Quantifying viral load and characterizing virus diversity in wildlife samples with target enrichment sequencing

Abstract

Metagenomics is a powerful tool for characterizing viruses, with broad applications across diverse disciplines, from understanding the ecology and evolutionary history of viruses to identifying causative agents of emerging outbreaks with unknown aetiology. Additionally, metagenomic data contain valuable information about the amount of virus present within samples (i.e. viral load), which can provide insights into transmission potential, time since infection and, in turn, epidemic trajectories. However, before we can effectively use metagenomic data to inform transmission, we need to understand the general relationship between sequencing outputs and viral load.
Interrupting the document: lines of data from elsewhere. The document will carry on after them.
(** * Frontend test portal: evaluation surface, course routes and uploads

    A shallow embedding of the parts of the portal that its specification
    makes claims about:

    - [Upload]: the multer [filename] callback of [backend/routes/assets.js];
    - [BulkUpload]: [POST /api/courses/:courseId/levels/:level/questions/bulk];
    - [LevelQuestions]: [GET /api/courses/:courseId/levels/:level/questions];
    - [Feedback]: the encouragement and improvement lists of
      [renderSubmissionDetailBody] in [AdminDashboardNew.jsx];
    - [PreviewFrame]: [updatePreview] of the preview component;
    - [Surface]: the weights and pixel count printed by [README.md] and
      [ChallengeView.jsx];
    - [Aggregator], [Visual]: the score aggregator and the visual
      comparator, which are not part of the sources at hand and are
      modelled from the specification.

    JavaScript objects are finite maps from property names to values,
    arrays are lists, and the JSON files the routes read and write are the
    explicit state threaded through the handlers. *)

From Stdlib Require Import ZArith QArith Qround Lqa Permutation Ascii String.
From stdpp Require Import gmap strings list pretty.

#[local] Open Scope string_scope.
#[local] Open Scope list_scope.
#[local] Open Scope nat_scope.

(** ** JavaScript values *)

Module JS.

(** Values as [JSON.parse] produces them, plus [undefined] and [NaN].
    Numbers are integers here; nothing below depends on fractions. *)
#[warnings="-register-all"]
Inductive jsval : Type :=
  | JUndefined
  | JNull
  | JBool (b : bool)
  | JNum (n : Z)
  | JNaN
  | JStr (s : string)
  | JArr (items : list jsval)
  | JObj (fields : gmap string jsval).

(** An object as a finite map of its own properties. *)
Abbreviation object := (gmap string jsval).

(** [o.k]: a property that is absent reads as [undefined]. *)
Definition get (o : object) (k : string) : jsval :=
  default JUndefined (o !! k).

(** [!!v] *)
Definition truthy (v : jsval) : bool :=
  match v with
  | JUndefined | JNull | JNaN => false
  | JBool b => b
  | JNum n => negb (n =? 0)%Z
  | JStr s => negb (String.eqb s "")
  | JArr _ | JObj _ => true
  end.

(** [a || b] *)
Definition or_else (a b : jsval) : jsval := if truthy a then a else b.

(** [v.k]: reading a property of [undefined] or [null] throws ([None]);
    the keys read below are own properties of plain objects only. *)
Definition member (v : jsval) (k : string) : option jsval :=
  match v with
  | JUndefined | JNull => None
  | JObj fields => Some (get fields k)
  | _ => Some JUndefined
  end.

(** [a === b]. Arrays and objects compare by identity; every array or
    object met below is a fresh result of [JSON.parse], so two of them are
    never the same reference. *)
Definition strict_eq (a b : jsval) : bool :=
  match a, b with
  | JUndefined, JUndefined => true
  | JNull, JNull => true
  | JBool x, JBool y => Bool.eqb x y
  | JNum x, JNum y => (x =? y)%Z
  | JStr x, JStr y => String.eqb x y
  | _, _ => false
  end.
Here, using a commercially available probe panel targeting a wide diversity of viruses, we investigated the detection and recovery of virus genomes by spiking known concentrations of DNA and RNA viruses into wild rodent faecal samples. In total, 15 experimental replicates were sequenced with target enrichment sequencing and compared to shotgun sequencing of the same background samples. Target-enriched sequencing recovered all spike-in viruses at every concentration (10², 10³ and 10⁵±1 log genome copies) and showed a log-linear relationship between spike-in concentration and mean read depth. Background viruses (including Kobuvirus and Cardiovirus) were recovered consistently across all biological and technical replicates and by shotgun sequencing, but genome coverage was variable between virus genera and likely reflected the composition of the target enrichment probe panel. Overall, our study highlights the strengths and weaknesses of using commercially available panels to quantify and characterize wildlife viromes and underscores the importance of probe panel design for accurately interpreting coverage and read depth. To advance the use of metagenomics for understanding virus transmission, further research will be needed to elucidate how sequencing strategy (e.g. library depth and pooling), virome composition and probe design influence viral read counts and genome coverage.

Keywords: metagenomics; target-enrichment sequencing; virus diversity; virus load; virus transmission.